SHAKEN EARTH
by Martin Mariano Barillas
At
times the best way to learn about another country is not from an academic history
book, but rather from historical fiction, principally written by an author
whose family lived that history which was handed down orally through
generations. Such is Shaken Earth, a dynamic
first novel by Martin Barillas whose father lived in the Guatemalan era of the
1930s and beyond. This novel should be required reading for anyone traveling to
Guatemala today.
Guatemala
is home to many volcanoes and earthquakes, hence the name Shaken Earth, however the earth shakes in other ways there with
dark politics, insurrections and the overthrow of Central American governments
in order to build banana republic dictatorships created to accommodate United
Fruit Company and vast international coffee plantations. Barillas describes
Guatemala in the 1930s as a country “where there was a scrim of European
culture overlying a Creole blending of Spanish conquistador ethics and Maya
traditions with the addition of Yankee business and diplomatic acumen.”
Among factual
historical events and characters – massacres of indigenous Indians, volcanic
eruptions, President Jorge Ubico y Casaneda, General Maximiliano Martinez, President
Arturo Araujo to name a few – the fictional characters in Shaken Earth live their lives against the vast panorama of the
history of the times. The tentacles of WWI, the rise of Hitler in Germany, the
Russian and Mexican Revolutions, Bolshevism and the spread of communism across
the globe reached Central America and had an effect on the everyday lives of
millions of people, rich and poor, Ladinos and native Mayan Indians in
Guatemala, Honduras and other Central and Latin American countries.
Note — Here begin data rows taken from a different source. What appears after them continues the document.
(* ===== verification/Strconv.v ===== *)
(** Decimal integers as Go's strconv prints and reads them ([FormatInt] and
    [Itoa] in base ten, [Atoi]). *)

From S2P Require Import Prelude GoStrings RFC3339.

Definition FormatInt (z : Z) : string := of_bytes (appendInt z 0).

(** [None] for a syntax error or a value outside the 64-bit range. *)
Definition atoi_digits (neg : bool) (l : list ascii) : option Z :=
  if bool_decide (l = []) || negb (forallb isDigit l) then None
  else let v := if neg then - value l else value l in
       if (- 2 ^ 63 <=? v) && (v <? 2 ^ 63) then Some v else None.
Definition Atoi (s : string) : option Z :=
  match bytes s with
  | [] => None
  | a :: l =>
      if bool_decide (a = "-"%char) then atoi_digits true l
      else if bool_decide (a = "+"%char) then atoi_digits false l
      else atoi_digits false (a :: l)
  end.

Example Atoi_min : Atoi "-9223372036854775808" = Some (- 2 ^ 63).
Proof. vm_compute. reflexivity. Qed.
Example Atoi_range : Atoi "9223372036854775808" = None.
Proof. vm_compute. reflexivity. Qed.
Example FormatInt_0 : FormatInt 0 = "0".
Proof. vm_compute. reflexivity. Qed.
Example FormatInt_neg : FormatInt (-1205) = "-1205".
Proof. vm_compute. reflexivity. Qed.

Lemma ndigits_ge fuel z : 0 ≤ z < 10 ^ Z.of_nat fuel → z < 10 ^ Z.of_nat (ndigits fuel z).
Proof.
  revert z. induction fuel as [|fuel IH]; intros z Hz; simpl; [simpl in Hz; lia|].
  destruct (Z.ltb_spec z 10); [simpl; lia|].
  rewrite Nat2Z.inj_succ, Z.pow_succ_r in * by lia.
  specialize (IH (z / 10) ltac:(Z.div_mod_to_equations; lia)). Z.div_mod_to_equations. lia.
Qed.
Lemma ndigits_pos fuel z : (0 < fuel)%nat → (0 < ndigits fuel z)%nat.
Proof. destruct fuel; simpl; [lia|]. case_match; lia. Qed.

Lemma Atoi_FormatInt z : in_int64 z → Atoi (FormatInt z) = Some z.
Proof.
  intros Hz. unfold Atoi, FormatInt, appendInt. rewrite bytes_of_bytes.
  set (n := Z.abs z). assert (0 ≤ n ≤ 2 ^ 63) as Hn by (unfold in_int64, n in *; lia).
  assert (n < 10 ^ Z.of_nat (ndigits 20 n)) as Hd by (apply ndigits_ge; lia).
  rewrite Nat.max_r by apply Nat.le_0_l. pose proof (ndigits_pos 20 n ltac:(lia)) as Hp.
  set (w := ndigits 20 n) in *. clearbody w.
  pose proof (digits_isDigit w n (proj1 Hn)) as Hds.
  pose proof (value_digits w n (conj (proj1 Hn) Hd)) as Hv.
  pose proof (length_digits w n) as Hl. set (ds := digits w n) in *. clearbody ds.
  assert (∀ neg : bool, (if neg then - n else n) = z → atoi_digits neg ds = Some z) as Ha.
  { intros neg Hneg. unfold atoi_digits.
    rewrite bool_decide_false by (intros E; rewrite E in Hl; simpl in Hl; lia).
    assert (forallb isDigit ds = true) as -> by (apply forallb_forall; intros a Hin;
      rewrite Forall_forall in Hds; by apply Hds, list_elem_of_In).
    simpl. rewrite Hv, Hneg. unfold in_int64 in Hz.
    rewrite (proj2 (Z.leb_le _ _)), (proj2 (Z.ltb_lt _ _)) by lia. done. }
  destruct (Z.ltb_spec z 0); simpl.
  - apply Ha. unfold n. lia.
  - destruct ds as [|a l] eqn:E; [simpl in Hl; lia|].
    assert (isDigit a = true) as Hda by (by apply Forall_cons in Hds as [? _]).
    rewrite !bool_decide_false; [apply Ha; unfold n; lia|intros ->; done..].
Qed.
Lemma FormatInt_inj y z : in_int64 y → in_int64 z → FormatInt y = FormatInt z → y = z.
Proof.
  intros Hy Hz E. assert (Some y = Some z) as [= ->]; [|done].
  by rewrite <-!Atoi_FormatInt, E.
Qed.

(** ** The text of an integer: an optional sign and digits without leading
    zeros. *)
Lemma digits_head w z : 1 ≤ z → 10 ^ Z.of_nat w ≤ z < 10 ^ Z.of_nat (S w) →
  ∃ a l, digits (S w) z = a :: l ∧ a ≠ "0"%char.
Proof.
  revert z. induction w as [|w IH]; intros z H1 Hz.
  - exists (digit (z mod 10)), []. split; [done|]. intros E.
    destruct (digit_spec (z mod 10)) as [_ Hv]; [by apply Z.mod_pos_bound|]. rewrite E in Hv.
    assert (digit_value "0" = 0) as H0 by done. rewrite H0 in Hv.
    rewrite Z.mod_small in Hv by (simpl in Hz; lia). lia.
  - rewrite !Nat2Z.inj_succ, Z.pow_succ_r in Hz by lia.
    rewrite (Z.pow_succ_r 10 (Z.succ _)), Z.pow_succ_r in Hz by lia.
    assert (0 < 10 ^ Z.of_nat w) by (apply Z.pow_pos_nonneg; lia).
    destruct (IH (z / 10)) as (a & l & E & Ha).
    + Z.div_mod_to_equations. lia.
    + rewrite Nat2Z.inj_succ, Z.pow_succ_r by lia. Z.div_mod_to_equations. lia.
    + exists a, (l ++ [digit (z mod 10)]). split; [|done].
      change (digits (S (S w)) z) with (digits (S w) (z / 10) ++ [digit (z mod 10)]). by rewrite E.
Qed.
Lemma ndigits_floor fuel z w : 0 ≤ z → ndigits fuel z = S w → w = O ∨ 10 ^ Z.of_nat w ≤ z.
Proof.
  revert z w. induction fuel as [|fuel IH]; intros z w Hz; cbn [ndigits]; [done|].
  destruct (Z.ltb_spec z 10); intros E; [left; congruence|]. injection E as <-.
  destruct (ndigits fuel (z / 10)) as [|w] eqn:Ew; [by left|]. right.
  rewrite Nat2Z.inj_succ, Z.pow_succ_r by lia.
  destruct (IH (z / 10) w ltac:(Z.div_mod_to_equations; lia) Ew) as [->|Hw]; [simpl; lia|].
  Z.div_mod_to_equations. lia.
Qed.
(** A decimal literal: [0], or digits that do not start with [0]. *)
Definition decimal (ds : list ascii) : Prop :=
  ds = ["0"%char] ∨
  Forall (λ a, isDigit a = true) ds ∧ ∃ a l, ds = a :: l ∧ a ≠ "0"%char.
Lemma FormatInt_shape z : in_int64 z →
  ∃ ds, bytes (FormatInt z) = (if z <? 0 then ["-"%char] else []) ++ ds ∧ decimal ds.
Proof.
  intros Hz. unfold FormatInt. rewrite bytes_of_bytes. unfold appendInt. rewrite Nat.max_r by lia.
  eexists. split; [done|]. set (n := Z.abs z).
  assert (0 ≤ n < 10 ^ Z.of_nat 20) as Hn by (unfold in_int64, n in *; lia).
  destruct (decide (n = 0)) as [->|]; [by left|]. right.
  split; [apply digits_isDigit; lia|].
  pose proof (ndigits_pos 20 n ltac:(lia)). pose proof (ndigits_ge 20 n Hn) as Hlt.
  destruct (ndigits 20 n) as [|w] eqn:E; [lia|].
  apply digits_head; [lia|]. split; [|done].
  apply ndigits_floor in E as [->|E]; [simpl; lia|done|lia].
Qed.

(** [%q] of a printable ASCII string. *)
Definition quoted (s : string) : string :=
  let q := byte 34 in
  of_bytes (q :: flat_map (λ a, if bool_decide (a = q ∨ a = byte 92)
                                then [byte 92; a] else [a]) (bytes s) ++ [q]).
(* ===== verification/Numbers.v ===== *)
(** Go's float64 and the texts of floats and durations: [strconv.ParseFloat]
    and [time.ParseDuration] of the standard library.

    A float64 is Rocq's executable IEEE model ([spec_float] at precision 53).
    [ParseFloat] rounds the exact rational a literal denotes to the nearest
    float; [ParseDuration] works on 64-bit integers, with the same float
    product for the fraction of a unit as the library. *)

From Stdlib Require Export Floats.SpecFloat.
From S2P Require Import Prelude GoStrings RFC3339.

(** ** float64 *)
Definition prec : Z := 53.
Definition emax : Z := 1024.
Definition float_of_Z (z : Z) : spec_float := binary_normalize prec emax z 0 false.
Definition float_mul (x y : spec_float) : spec_float := SFmul prec emax x y.
Definition float_div (x y : spec_float) : spec_float := SFdiv prec emax x y.
Definition float_le (x y : spec_float) : bool := SFleb x y.
Definition float_lt (x y : spec_float) : bool := SFltb x y.
Definition is_nan (x : spec_float) : bool := match x with S754_nan => true | _ => false end.
(** [uint64(x)] of a float in range: truncation. *)
Definition uint64_of_float (x : spec_float) : Z :=
  match x with
  | S754_finite false m e => if 0 <=? e then Zpos m * 2 ^ e else Zpos m / 2 ^ (- e)
  | _ => 0
  end.

(** ** strconv.ParseFloat *)
(** Setting the bit of lower case. *)
Definition lower (a : ascii) : N := N.lor (code a) 32.
Definition is_lower (c a : ascii) : bool := (lower a =? code c)%N.
Definition hex_letter (a : ascii) : bool := (97 <=? lower a)%N && (lower a <=? 102)%N.
Definition digit_in (hex : bool) (a : ascii) : option Z :=
  if isDigit a then Some (digit_value a)
  else if hex && hex_letter a then Some (Z.of_N (lower a) - 87) else None.

Inductive parse_error := SyntaxError | RangeError.

(** The digits: value, number of digits after the point, whether there was a
    digit, and the rest. *)
Fixpoint scan_digits (hex : bool) (l : list ascii) (m frac : Z) (dot digit : bool)
    : Z * Z * bool * list ascii :=
  match l with
  | a :: l' =>
      if bool_decide (a = "_"%char) then scan_digits hex l' m frac dot digit
      else if bool_decide (a = "."%char) && negb dot then scan_digits hex l' m frac true digit
      else match digit_in hex a with
           | Some d => scan_digits hex l' ((if hex then 16 else 10) * m + d)
                         (if dot then frac + 1 else frac) dot true
           | None => (m, frac, digit, l)
           end
  | [] => (m, frac, digit, [])
  end.
(** The digits of an exponent; further ones no longer count from 10000 on. *)
Fixpoint scan_exponent (l : list ascii) (e : Z) : Z * list ascii :=
  match l with
  | a :: l' =>
      if isDigit a then scan_exponent l' (if e <? 10000 then e * 10 + digit_value a else e)
      else if bool_decide (a = "_"%char) then scan_exponent l' e
      else (e, l)
  | [] => (e, [])
  end.
Definition signed (l : list ascii) : bool * list ascii :=
  match l with
  | a :: l' => if bool_decide (a = "-"%char) then (true, l')
               else if bool_decide (a = "+"%char) then (false, l') else (false, l)
  | [] => (false, [])
  end.

(** [underscoreOK]: an underscore separates digits, or a base prefix and a
    digit.  [saw]: the class of the previous character. *)
Inductive seen := Start | SawDigit | SawUnderscore | SawOther.
Fixpoint underscores (hex : bool) (saw : seen) (l : list ascii) : bool :=
  match l with
  | a :: l =>
      if isDigit a || hex && hex_letter a then underscores hex SawDigit l
      else if bool_decide (a = "_"%char)
      then match saw with SawDigit => underscores hex SawUnderscore l | _ => false end
      else match saw with SawUnderscore => false | _ => underscores hex SawOther l end
  | [] => match saw with SawUnderscore => false | _ => true end
  end.
Definition underscoreOK (l : list ascii) : bool :=
  match (signed l).2 with
  | a :: b :: l' =>
      if bool_decide (a = "0"%char) && (is_lower "b" b || is_lower "o" b || is_lower "x" b)
      then underscores (is_lower "x" b) SawDigit l' else underscores false Start (a :: b :: l')
  | l => underscores false Start l
  end.

(** The nearest float of [m * 10^e], of [m * 2^e]. *)
Definition round_decimal (neg : bool) (m e : Z) : spec_float :=
  match m with
  | Zpos p =>
      if 0 <=? e then binary_normalize prec emax (if neg then - (m * 10 ^ e) else m * 10 ^ e) 0 neg
      else match 10 ^ (- e) with
           | Zpos q => float_div (S754_finite neg p 0) (S754_finite false q 0)
           | _ => S754_nan
           end
  | _ => S754_zero neg
  end.
Definition round_binary (neg : bool) (m e : Z) : spec_float :=
  match m with
  | Zpos p => binary_round prec emax neg p e
  | _ => S754_zero neg
  end.

(** [special]: infinities and NaN, in any ASCII case. *)
Definition ascii_lower (a : ascii) : ascii :=
  if (65 <=? code a)%N && (code a <=? 90)%N then byte (code a + 32) else a.
Definition special (s : string) : option spec_float :=
  let t := of_bytes (ascii_lower <$> bytes s) in
  if bool_decide (t ∈ ["inf"; "infinity"; "+inf"; "+infinity"]) then Some (S754_infinity false)
  else if bool_decide (t ∈ ["-inf"; "-infinity"]) then Some (S754_infinity true)
  else if bool_decide (t = "nan") then Some S754_nan
  else None.

(** [readFloat] and the rounding; the whole text has to be read. *)
Definition read_float (l0 : list ascii) : option spec_float :=
  let '(neg, l) := signed l0 in
  let '(hex, l) := match l with
                   | a :: b :: c :: l' => if bool_decide (a = "0"%char) && is_lower "x" b
                                          then (true, c :: l') else (false, l)
                   | _ => (false, l)
                   end in
  let '(m, frac, digit, l) := scan_digits hex l 0 0 false false in
  if negb digit then None
  else
    let fin (e : Z) :=
      if existsb (λ a, bool_decide (a = "_"%char)) l0 && negb (underscoreOK l0) then None
      else Some (if hex then round_binary neg m (e - 4 * frac) else round_decimal neg m (e - frac)) in
    match l with
    | [] => if hex then None else fin 0
    | a :: l =>
        if is_lower (if hex then "p"%char else "e"%char) a then
          let '(eneg, l) := signed l in
          match l with
          | d :: _ =>
              if isDigit d then
                let '(e, rest) := scan_exponent l 0 in
                if bool_decide (rest = []) then fin (if eneg then - e else e) else None
              else None
          | [] => None
          end
        else None
    end.

Definition ParseFloat (s : string) : parse_error + spec_float :=
  match special s with
  | Some x => inr x
  | None => match read_float (bytes s) with
            | None => inl SyntaxError
            | Some (S754_infinity _) => inl RangeError
            | Some x => inr x
            end
  end.

Example ParseFloat_tenth : ParseFloat "0.1" = inr (S754_finite false 7205759403792794 (-56)).
Proof. vm_compute. reflexivity. Qed.
Example ParseFloat_one : ParseFloat "1" = inr (float_of_Z 1) ∧ ParseFloat "+1_0.0e-1" = inr (float_of_Z 1)
  ∧ ParseFloat "0x1p0" = inr (float_of_Z 1) ∧ ParseFloat "0X.8P+1" = inr (float_of_Z 1).
Proof. by vm_compute. Qed.
Example ParseFloat_special : ParseFloat "NaN" = inr S754_nan ∧ ParseFloat "-INF" = inr (S754_infinity true).
Proof. by vm_compute. Qed.
Example ParseFloat_rejects : Forall (λ s, ParseFloat s = inl SyntaxError)
  [""; "."; "1e"; "1_"; "_1"; "1__0"; "0x1"; " 1"; "1.2.3"; "-nan"; "1e+"; "0x"].
Proof. repeat constructor. Qed.
Example ParseFloat_overflow : ParseFloat "1e309" = inl RangeError ∧ ParseFloat "1e-400" = inr (S754_zero false).
Proof. by vm_compute. Qed.

(** ** time.ParseDuration

    A text is an optional sign, then numbers with a unit each, or [0]; [None]
    is the syntax or the overflow error. *)
Definition unit_of (u : list ascii) : option Z :=
  let named (s : string) := bool_decide (of_bytes u = s) in
  if named "ns" then Some 1
  else if named "us" || named (of_bytes [byte 194; byte 181; "s"%char]) || named (of_bytes [byte 206; byte 188; "s"%char])
  then Some 1000
  else if named "ms" then Some Millisecond else if named "s" then Some Second
  else if named "m" then Some Minute else if named "h" then Some Hour else None.

(** [leadingInt]: the value, capped by an error above [2^63]. *)
Fixpoint leadingInt (l : list ascii) (x : Z) : option (Z * list ascii) :=
  match l with
  | a :: l' =>
      if isDigit a then
        if 2 ^ 63 / 10 <? x then None
        else let x := x * 10 + digit_value a in
             if 2 ^ 63 <? x then None else leadingInt l' x
      else Some (x, l)
  | [] => Some (x, [])
  end.
(** [leadingFraction]: the digits that fit, their scale, and the rest. *)
Fixpoint leadingFraction (l : list ascii) (x : Z) (scale : spec_float) (overflow : bool)
    : Z * spec_float * list ascii :=
  match l with
  | a :: l' =>
      if isDigit a then
        if overflow then leadingFraction l' x scale true
        else if (2 ^ 63 - 1) / 10 <? x then leadingFraction l' x scale true
        else let y := x * 10 + digit_value a in
             if 2 ^ 63 <? y then leadingFraction l' x scale true
             else leadingFraction l' y (float_mul scale (float_of_Z 10)) false
      else (x, scale, l)
  | [] => (x, scale, [])
  end.
(** The unit: everything up to the next digit or point. *)
Fixpoint span_unit (l : list ascii) : list ascii * list ascii :=
  match l with
  | a :: l' => if bool_decide (a = "."%char) || isDigit a then ([], l)
               else let '(u, rest) := span_unit l' in (a :: u, rest)
  | [] => ([], [])
  end.

(** One number with its unit: its value and the rest. *)
Definition duration_group (l : list ascii) : option (Z * list ascii) :=
  match leadingInt l 0 with
  | None => None
  | Some (v, l1) =>
      let pre := negb (bool_decide (length l1 = length l)) in
      let '(f, scale, post, l2) :=
        match l1 with
        | a :: l' => if bool_decide (a = "."%char)
                     then let '(f, scale, l2) := leadingFraction l' 0 (float_of_Z 1) false in
                          (f, scale, negb (bool_decide (length l2 = length l')), l2)
                     else (0, float_of_Z 1, false, l1)
        | [] => (0, float_of_Z 1, false, l1)
        end in
      if negb pre && negb post then None
      else
        let '(u, rest) := span_unit l2 in
        match unit_of u with
        | None => None
        | Some unit =>
            if 2 ^ 63 / unit <? v then None
            else
              let v := v * unit in
              let v := if 0 <? f then
                         v + uint64_of_float (float_mul (float_of_Z f) (float_div (float_of_Z unit) scale))
                       else v in
              if 2 ^ 63 <? v then None else Some (v, rest)
        end
  end.
(** The loop over the groups; [fuel] bounds their number. *)
Fixpoint duration_groups (fuel : nat) (l : list ascii) (d : Z) : option Z :=
  match l, fuel with
  | [], _ => Some d
  | _ :: _, O => None
  | _ :: _, S fuel =>
      match duration_group l with
      | None => None
      | Some (v, rest) => if 2 ^ 63 <? d + v then None else duration_groups fuel rest (d + v)
      end
  end.
Definition ParseDuration (s : string) : option Duration :=
  let '(neg, l) := signed (bytes s) in
  if bool_decide (of_bytes l = "0") then Some 0
  else if bool_decide (l = []) then None
  else match duration_groups (length l) l 0 with
       | None => None
       | Some d => if neg then Some (- d) else if 2 ^ 63 - 1 <? d then None else Some d
       end.

Example ParseDuration_examples :
  ParseDuration "1h15m30.918s" = Some (Hour + 15 * Minute + 30 * Second + 918 * Millisecond) ∧
  ParseDuration "-1.5h" = Some (- (90 * Minute)) ∧ ParseDuration "100ms" = Some (100 * Millisecond) ∧
  ParseDuration ".5s" = Some (500 * Millisecond) ∧ ParseDuration "+0" = Some 0 ∧
  ParseDuration "9223372036854775807ns" = Some (2 ^ 63 - 1) ∧
  ParseDuration "-9223372036854775808ns" = Some (- 2 ^ 63).
Proof. by vm_compute. Qed.
Example ParseDuration_rejects : Forall (λ s, ParseDuration s = None)
  [""; "1"; "3 s"; "."; "s"; "1d"; "9223372036854775808ns"; "1e3s"; "-"; ".s"; "300000000h"].
Proof. repeat constructor. Qed.

(** The fuel is enough: every group takes at least one byte. *)
Lemma isDigit_value a : isDigit a = true → 0 ≤ digit_value a ≤ 9.
Proof. unfold isDigit, digit_value. intros [?%N.leb_le ?%N.leb_le]%andb_true_iff. lia. Qed.
Lemma leadingInt_rest l x v rest : leadingInt l x = Some (v, rest) → 0 ≤ x →
  0 ≤ v ∧ (length rest ≤ length l)%nat.
Proof.
  revert x. induction l as [|a l IH]; intros x; simpl; [intros [= <- <-]; simpl; lia|].
  destruct (isDigit a) eqn:Ha; [|intros [= <- <-]; simpl; lia].
  repeat case_match; try done. intros E Hx. apply isDigit_value in Ha.
  destruct (IH _ E) as [??]; lia.
Qed.
Lemma leadingFraction_rest l x scale o : (length (leadingFraction l x scale o).2 ≤ length l)%nat.
Proof.
  revert x scale o. induction l as [|a l IH]; intros x scale o; simpl; [done|].
  repeat case_match; simpl; try lia; (etrans; [apply IH|lia]).
Qed.
Lemma span_unit_length l u rest : span_unit l = (u, rest) → length l = (length u + length rest)%nat.
Proof.
  revert u rest. induction l as [|a l IH]; intros u rest; simpl; [by intros [= <- <-]|].
  case_match; [by intros [= <- <-]|]. destruct (span_unit l) as [u' rest']. intros [= <- <-].
  simpl. by rewrite (IH u' rest').
Qed.

Lemma uint64_of_float_nonneg x : 0 ≤ uint64_of_float x.
Proof.
  destruct x as [| | |[] m e]; simpl; try lia. case_match; [nia|].
  apply Z.div_pos; [lia|]. by apply Z.pow_pos_nonneg; [|apply Z.opp_nonneg_nonpos; lia].
Qed.
Lemma unit_of_pos u x : unit_of u = Some x → 0 < x ∧ u ≠ [].
Proof.
  unfold unit_of. intros E. split; [|intros ->; by vm_compute in E].
  by repeat case_match; simplify_eq.
Qed.

Lemma duration_group_spec l v rest : duration_group l = Some (v, rest) →
  0 ≤ v ≤ 2 ^ 63 ∧ (length rest < length l)%nat.
Proof.
  unfold duration_group. destruct (leadingInt l 0) as [[v0 l1]|] eqn:E1; [|done].
  destruct (leadingInt_rest _ _ _ _ E1) as [Hv0 Hl1]; [done|].
  set (frac := match l1 with [] => _ | _ => _ end).
  assert (length frac.2 ≤ length l1)%nat as Hfrac.
  { unfold frac. destruct l1 as [|a l']; [done|]. case_bool_decide; [|done].
    pose proof (leadingFraction_rest l' 0 (float_of_Z 1) false) as Hl.
    destruct (leadingFraction _ _ _ _) as [[f scale] l2]. simpl in *. lia. }
  destruct frac as [[[f scale] post] l2]. simpl in Hfrac.
  destruct (_ && _); [done|]. destruct (span_unit l2) as [u rest'] eqn:Eu.
  apply span_unit_length in Eu. destruct (unit_of u) as [unit|] eqn:Et; [|done].
  destruct (unit_of_pos _ _ Et) as [Hunit Hu].
  assert (0 < length u)%nat by (destruct u; [done|simpl; lia]).
  repeat case_match; try done; intros [= <- <-]; (split; [|lia]);
    pose proof (uint64_of_float_nonneg (float_mul (float_of_Z f) (float_div (float_of_Z unit) scale))); lia.
Qed.
Lemma duration_groups_fuel fuel k l d : (length l ≤ fuel)%nat →
  duration_groups (fuel + k) l d = duration_groups fuel l d.
Proof.
  revert l d. induction fuel as [|fuel IH]; intros [|a l] d Hf; simpl in *; try done; try lia.
  - by destruct k.
  - destruct (duration_group (a :: l)) as [[v rest]|] eqn:E; [|done].
    apply duration_group_spec in E as [_ Hl]. simpl in Hl. case_match; [done|]. apply IH. lia.
Qed.
Lemma duration_groups_range fuel l d r : 0 ≤ d ≤ 2 ^ 63 → duration_groups fuel l d = Some r → 0 ≤ r ≤ 2 ^ 63.
Proof.
  revert l d. induction fuel as [|fuel IH]; intros [|a l] d Hd; simpl; try (by intros [= <-]); try done.
  destruct (duration_group (a :: l)) as [[v rest]|] eqn:E; [|done].
  apply duration_group_spec in E as [Hv _]. case_match eqn:Hlt; [done|]. apply IH. lia.
Qed.
(** A duration fits its 64 bits. *)
Lemma ParseDuration_range s d : ParseDuration s = Some d → in_int64 d.
Proof.
  unfold ParseDuration, in_int64. destruct (signed (bytes s)) as [neg l].
  repeat case_match; try done; intros [= <-]; try lia;
    match goal with E : duration_groups _ _ _ = _ |- _ => apply duration_groups_range in E end; lia.
Qed.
In
addition, “the smoldering resentment of centuries of oppression, exacerbated by
expropriation of communal lands just decades before, had been sharpened by the
spread of revolutionary ideas from Mexico and Russia”. Revolution was in the
air.
Left to right - Volcanoes Agua, Fuego and Acatenango |
Monsignor
Ismael Ferrer, a Spanish priest “living so far from home in a land he still
hardly understood after decades”, is manipulated into vacating his post by the
“velvety dismissal of the archbishop”. Returning to certain martyrdom in
pre-Spanish Civil War Spain, Fr. Ismael finds his destiny through the love and
courage he thought he did not possess.
American
travel writer Bronwyn Morrison, always on the move – from the WWI hospital wards
of Belgium to England to Ireland to New Orleans to Guatemala – searches for the
home she never had. For fourteen years after the war she “never stayed long
anywhere, having not yet reached a definite destination” because “a destination
was but the name of the next onward interface of time and place on an
unremitting gyre”.
Martin Barillas |
From describing
New Orleans and Cuba, gunrunners, machine guns, lavish diplomatic feasts, to
the huts of the Indians cooking their maize and using their ancient healing
arts to cure people, Martin Barillas is a gifted writer whose imagery is
unsurpassed. His description of characters reaches the essence of their being,
their intrinsic nature. Bronwyn in her “gingery tantrum” firmly brushes her
hair as “though she were exorcising it from fiends.” Ismael’s piercing
intellect reads Soledad’s troubled soul when he says of Mariano, “Burning it
all down suggests a dark offense or even hatred.”
Likewise,
Barillas’ descriptions of Guatemala are beautifully poetic: “Parakeets that had
filled the limbs of a dead tree near the dock suddenly flew away in a living
green cloud…” and, “Silvery little fish darted from the surface to elude the
maws of the shoals of tarpon that slashed through the dark water like sabers
through velvet.”
In the
end, we see the fabric flipped so it can be viewed clearly from the front.
Barillas intertwines the unconnected individuals who then unwittingly help each
other meet their unsuspected destinies. Through each other they find a glimmer
of hope for the future – a future which lies within Martin Barillas’ next novel
– the sequel to Shaken Earth which is
to be placed in the historical context of Guatemala in the 1950s.